Certain other key assumptions utilized, including changes in membership, revenue, health care costs, operating
expenses, impacts of health care reform fees, assessments and taxes, and effective tax rates, are based on estimates
consistent with those utilized in our annual planning process that we believe are reasonable. If we do not achieve
our earnings objectives, the assumptions and estimates underlying these goodwill impairment evaluations could be
adversely affected, and we may impair a portion of our goodwill, which would adversely affect our operating results
in the period of impairment.
Property and Equipment and Other Acquired Intangible Assets
We report property and equipment and other acquired intangible assets at historical cost, net of accumulated
depreciation or amortization. At December 31, 2015 and 2014, the historical cost of property and equipment was
$761 million and $807 million, respectively, and the related accumulated depreciation was $131 million and $137
million, respectively. Refer to Note 7 beginning on page 102 for cost and accumulated amortization associated
with other acquired intangibles.

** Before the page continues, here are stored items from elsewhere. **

(* ===== verification/Lease.v ===== *)
(** * The leader lease

    [enterprise/control/lease.py]: a TTL lease over one object of the artifact
    store, taken and renewed by compare-and-swap; each takeover increments a
    fence number that every later mutation is checked against. *)

From S2P Require Import Prelude PyText Sha256 Json ArtifactStore World.
Import MemoryStore.

Definition LEASE_KEY : string := "_control/leader.json".
Definition PRESENCE_PREFIX : string := "_control/managers".

Definition exn_msg (e : exn) : string :=
  match e with
  | ValueError m | TypeError m | KeyError m | AttributeError m | NotImplementedError m
  | TimeoutError m | RuntimeError m | ObjectNotFound m | ObjectConflict m
  | LeaseStoreError m | StaleLeaderError m | WorkQueueError m | WorkQueueConflict m
  | GenerationError m | AuthorizationError m | LeaseError m
  | CatalogConflict m | OSError m | StateSafetyError m | PendingStateError m | SourceUnavailable m
  | TokenizationPolicyError m | TokenizerError m | ReidentificationMappingError m | AuditUnavailable m
  | PolicyBundleUnavailable m | PolicyBundleValidationError m | Unmodelled m => m
  | PlacementPolicyViolation code detail => code +:+ ": " +:+ detail
  | AgentVersionUnsupported detail => "agent_version_unsupported: " +:+ detail
  end.

(** [LeaderLease(store, owner_id, ttl_ms=...)] *)
Definition new_lease (owner_id : string) (ttl_ms : Z) : lease_obj :=
  LeaseObj owner_id (Z.max 1 ttl_ms) false 0 "".

(** ** Decisions, as functions of the record read *)

(** [_expired] *)
Definition expired (o : lease_obj) (rec : dict) (now : Z) : res bool :=
  renew ← get_int rec "renew_ms" 0;
  ttl ← get_int rec "ttl_ms" (lo_ttl_ms o);
  Ok (ttl <? now - renew).

(** [_record] *)
Definition record (o : lease_obj) (now fence : Z) (owner_id : string) (state : dict) : blob :=
  BJson (JObj (mk_dict [
    ("owner_id", JStr owner_id);
    ("renew_ms", JInt now);
    ("ttl_ms", JInt (lo_ttl_ms o));
    ("fence", JInt fence);
    ("state", JObj state)])).

(** The decision of [acquire_or_renew]: the fence to install, or [None] to
    stand by. *)
Definition acquire_fence (o : lease_obj) (rec : option dict) (now : Z) : res (option Z) :=
  let r := default ∅ rec in
  let present := match rec with Some d => truthy (JObj d) | None => false end in
  is_expired ← (if present then expired o r now else Ok false);
  let same_live_owner :=
    present && bool_decide (dget r "owner_id" JNull = JStr (lo_owner_id o))
    && negb is_expired in
  let can_take :=
    bool_decide (rec = None) || negb (truthy (dget r "owner_id" JNull))
    || is_expired || same_live_owner in
  if can_take then
    previous ← get_int r "fence" 0;
    Ok (Some (if same_live_owner then previous else previous + 1))
  else Ok None.

Definition acquire_record (o : lease_obj) (rec : option dict) (now fence : Z) : res blob :=
  state ← get_dict (default ∅ rec) "state";
  Ok (record o now fence (lo_owner_id o) state).

(** The check of [validate], [release] and [mutate_state] that the record is
    the caller's live term. *)
Definition owns_term (rec : option dict) (owner : string) (fence : Z) : res bool :=
  match rec with
  | None => Ok false
  | Some r =>
      if bool_decide (dget r "owner_id" JNull = JStr owner)
      then f ← get_int r "fence" (-1); Ok (f =? fence)
      else Ok false
  end.

Definition live_term (o : lease_obj) (rec : option dict) (owner : string) (fence now : Z)
  : res bool :=
  owns ← owns_term rec owner fence;
  if (owns : bool) then e ← expired o (default ∅ rec) now; Ok (negb e) else Ok false.

(** ** Operations *)

Section lease.
Context `{Env}.

Definition lease : M world lease_obj := gets w_lease.
Definition set_last_error (msg : string) : M world unit :=
  modify (fun w => let o := w_lease w in
    set_lease (LeaseObj (lo_owner_id o) (lo_ttl_ms o) (lo_is_leader o) (lo_fence o) msg) w).
Definition become (leader : bool) (fence : Z) : M world unit :=
  modify (fun w => let o := w_lease w in
    set_lease (LeaseObj (lo_owner_id o) (lo_ttl_ms o) leader fence (lo_last_error o)) w).

(** [_lose] (its log line apart) *)
Definition lose : M world unit := become false 0.

Definition read_raw : M world (option blob * option dict) :=
  raw ← catch (b ← st (get LEASE_KEY 0 None); mret (Some b))
    (fun e => match e with
      | ObjectNotFound _ => mret None
      | e => raise (LeaseStoreError ("leader lease read failed: " +:+ exn_msg e))
      end);
  match raw with
  | None => mret (None, None)
  | Some b =>
      match loads b with
      | None => raise (LeaseStoreError "leader lease record is invalid")
      | Some (JObj d) => mret (Some b, Some d)
      | Some _ => raise (LeaseStoreError "leader lease record must be an object")
      end
  end.

(** One iteration of the compare-and-swap loop: [None] means the swap lost
    and the loop goes on. *)
Definition acquire_attempt (now : Z) : M world (option bool) :=
  catch
    (rr ← read_raw;
     o ← lease;
     fence ← lift (acquire_fence o rr.2 now);
     match fence with
     | None => lose;; set_last_error "";; mret (Some false)
     | Some fence =>
         data ← lift (acquire_record o rr.2 now fence);
         swapped ← st (compare_and_swap LEASE_KEY rr.1 data);
         if (swapped : bool) then
           become true fence;; set_last_error "";; mret (Some true)
         else mret None
     end)
    (fun e => set_last_error (exn_msg e);; lose;; mret (Some false)).

Fixpoint acquire_loop (attempts : nat) (now : Z) : M world bool :=
  match attempts with
  | O => set_last_error "leader lease compare-and-swap contention";; lose;; mret false
  | S attempts =>
      r ← acquire_attempt now;
      match r with
      | Some leader => mret leader
      | None => acquire_loop attempts now
      end
  end.

Definition acquire_or_renew (now : option Z) : M world bool :=
  now ← now_or now; acquire_loop 4 now.

Definition validate (owner_id : option string) (fence : option Z) (now : option Z)
  : M world dict :=
  o ← lease;
  let expected_owner := str_or (default "" owner_id) (lo_owner_id o) in
  let expected_fence := default (lo_fence o) fence in
  now ← now_or now;
  rr ← catch read_raw
    (fun e => match e with
      | LeaseStoreError _ => lose;; raise e
      | e => raise e
      end);
  ok ← lift (live_term o rr.2 expected_owner expected_fence now);
  if (ok : bool) then mret (default ∅ rr.2)
  else lose;; raise (StaleLeaderError "Manager leadership term is stale").

Definition release : M world unit :=
  catch
    (rr ← read_raw;
     o ← lease;
     owns ← lift (owns_term rr.2 (lo_owner_id o) (lo_fence o));
     if (owns : bool) && truthy (JObj (default ∅ rr.2)) then
       fence ← lift (get_int (default ∅ rr.2) "fence" (lo_fence o));
       state ← lift (get_dict (default ∅ rr.2) "state");
       st (compare_and_swap LEASE_KEY rr.1 (record o 0 fence "" state));; mret tt
     else mret tt)
    (fun e => set_last_error (exn_msg e));;
  become false 0.

Definition current_owner : M world (option json) :=
  catch
    (rr ← read_raw;
     let v := dget (default ∅ rr.2) "owner_id" JNull in
     mret (if truthy v then Some v else None))
    (fun e => match e with LeaseStoreError _ => mret None | e => raise e end).

Definition read_state (name : string) : M world json :=
  rr ← read_raw;
  state ← lift (get_dict (default ∅ rr.2) "state");
  mret (dget state name JNull).

(** The update of [mutate_state]: the same record with one state entry. *)
Definition mutated (rec : dict) (name : string) (value : json) : res blob :=
  state ← get_dict rec "state";
  Ok (BJson (JObj (<["state" := JObj (<[name := value]> state)]> rec))).

Fixpoint mutate_loop (attempts : nat) (name : string) (value : json) (now : Z)
  : M world Z :=
  match attempts with
  | O => raise (LeaseStoreError "Manager state compare-and-swap contention")
  | S attempts =>
      rr ← read_raw;
      o ← lease;
      ok ← lift (live_term o rr.2 (lo_owner_id o) (lo_fence o) now);
      if (ok : bool) then
        data ← lift (mutated (default ∅ rr.2) name value);
        swapped ← st (compare_and_swap LEASE_KEY rr.1 data);
        if (swapped : bool) then
          set_last_error "";; lift (req_int (default ∅ rr.2) "fence")
        else mutate_loop attempts name value now
      else lose;; raise (StaleLeaderError "Manager leadership term is stale")
  end.

Definition mutate_state (name : string) (value : json) (now : option Z) : M world Z :=
  now ← now_or now; mutate_loop 8 name value now.

Definition presence_key (owner : string) : string :=
  PRESENCE_PREFIX +:+ "/" +:+ sha256_hex owner +:+ ".json".

Definition publish_presence (role : string) (now : option Z) : M world unit :=
  now ← now_or now;
  o ← lease;
  st (put (presence_key (lo_owner_id o)) (BJson (JObj (mk_dict [
    ("owner_id", JStr (lo_owner_id o));
    ("role", JStr (if String.eqb role "primary" then "primary" else "standby"));
    ("observed_ms", JInt now);
    ("fence", JInt (if String.eqb role "primary" then lo_fence o else 0))]))));;
  mret tt.

Definition remove_presence : M world unit :=
  o ← lease;
  catch (st (delete_ (presence_key (lo_owner_id o)));; mret tt) (fun _ => mret tt).
End lease.

(** * Theorems *)

(** ** The record and the steps of the protocol *)

(** The leadership term named by the lease object: its owner ([""] after a
    release) and its fence. *)
Definition term_of (b : option blob) : option (string * Z) :=
  match b with
  | Some (BJson (JObj d)) =>
      match d !! "owner_id", d !! "fence" with
      | Some (JStr o), Some (JInt f) => Some (o, f)
      | _, _ => None
      end
  | _ => None
  end.
Definition term (s : mem) : option (string * Z) := term_of (s !! LEASE_KEY).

We calculate depreciation and amortization primarily using the straight-line
method over the estimated useful lives of the respective assets ranging from three to forty years.

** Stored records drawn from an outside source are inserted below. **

Definition control_command_to_dict (c : control_command) : dict :=
  opt_dict "publish" (publish_to_dict <$> cc_publish c) $
  opt_dict "materialize" (materialize_task_to_dict <$> cc_materialize c) $
  opt_dict "reload" (reload_to_dict <$> cc_reload c) $
  opt_dict "drain" (drain_to_dict <$> cc_drain c) $
  mk_dict [("kind", JStr (cc_kind c))].

(** [X.from_dict(d[k]) if d.get(k) else None] *)
Definition opt_message {A} (d : dict) (k : string) (f : dict -> res A) : res (option A) :=
  let v := dget d k JNull in
  if truthy v then m ← as_obj v; x ← f m; Ok (Some x) else Ok None.

Definition control_command_from_dict (d : dict) : res control_command :=
  kind ← req_str d "kind";
  drain ← opt_message d "drain" drain_from_dict;
  reload ← opt_message d "reload" reload_from_dict;
  materialize ← opt_message d "materialize" materialize_task_from_dict;
  publish ← opt_message d "publish" publish_from_dict;
  Ok (ControlCommand kind drain reload materialize publish).

Record ack := Ack {
  ack_ok : bool;
  ack_state : string;
  ack_duplicate : bool;
  ack_terminal : bool;
  ack_reason_code : string;
}.

Definition ack_to_dict (a : ack) : dict :=
  str_field "reason_code" (ack_reason_code a) $
  opt_field "terminal" (ack_terminal a) (JBool true) $
  opt_field "duplicate" (ack_duplicate a) (JBool true) $
  str_field "state" (ack_state a) $
  mk_dict [("ok", JBool (ack_ok a))].

Definition ack_from_dict (d : dict) : res ack :=
  state ← get_str d "state" "";
  reason_code ← get_str d "reason_code" "";
  Ok (Ack (get_bool d "ok" true) state (get_bool d "duplicate" false)
        (get_bool d "terminal" false) reason_code).

(** * Theorems *)

(** ** States *)

Lemma state_str_inj s t : state_str s = state_str t -> s = t.
Proof. by destruct s, t. Qed.

Lemma state_of_str_str s : state_of_str (state_str s) = Some s.
Proof. by destruct s. Qed.

(** A possibly empty chain of transitions of the published table. *)
Definition evolves_to : relation task_state :=
  rtc (fun a b => valid_task_transition a b = true).

#[global] Instance evolves_to_preorder : PreOrder evolves_to.
Proof. unfold evolves_to. apply _. Qed.

Lemma evolves_once s t : valid_task_transition s t = true -> evolves_to s t.
Proof. intros H. by apply rtc_once. Qed.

In connection with the acquisition of Genworth Financial, Inc.’s (“Genworth’s”) Medicare Supplement and related
blocks of in-force business we recognized an asset for the valuation of business acquired (“VOBA”). VOBA
represents the present value of the future profits embedded in the acquired businesses, and was determined by
estimating the net present value of future cash flows from the contracts in force at the date of acquisition. VOBA is
amortized in proportion to estimated premiums arising from the acquired contracts over their expected life.
We regularly evaluate whether events or changes in circumstances indicate that the carrying value of property and
equipment or other acquired intangible assets may not be recoverable. If we determine that the carrying value of
an asset may not be recoverable, we group the asset with other assets and liabilities at the lowest level for which
independent identifiable cash flows are available and estimate the future undiscounted cash flows expected to
result from future use of the asset group and its eventual disposition. If the sum of the expected undiscounted
future cash flows is less than the carrying value of the asset group, we recognize an impairment loss for the amount
by which the carrying value of the asset group exceeds its fair value. There were no material impairment losses
recognized in any of the three years ended December 31, 2015, 2014 or 2013.
Separate Accounts
Separate Accounts assets and liabilities in the Large Case Pensions business represent funds maintained to meet
specific objectives of contract holders who bear the investment risk. These assets and liabilities are carried at fair
value. Net investment income and net realized capital gains and losses accrue directly to such contract holders.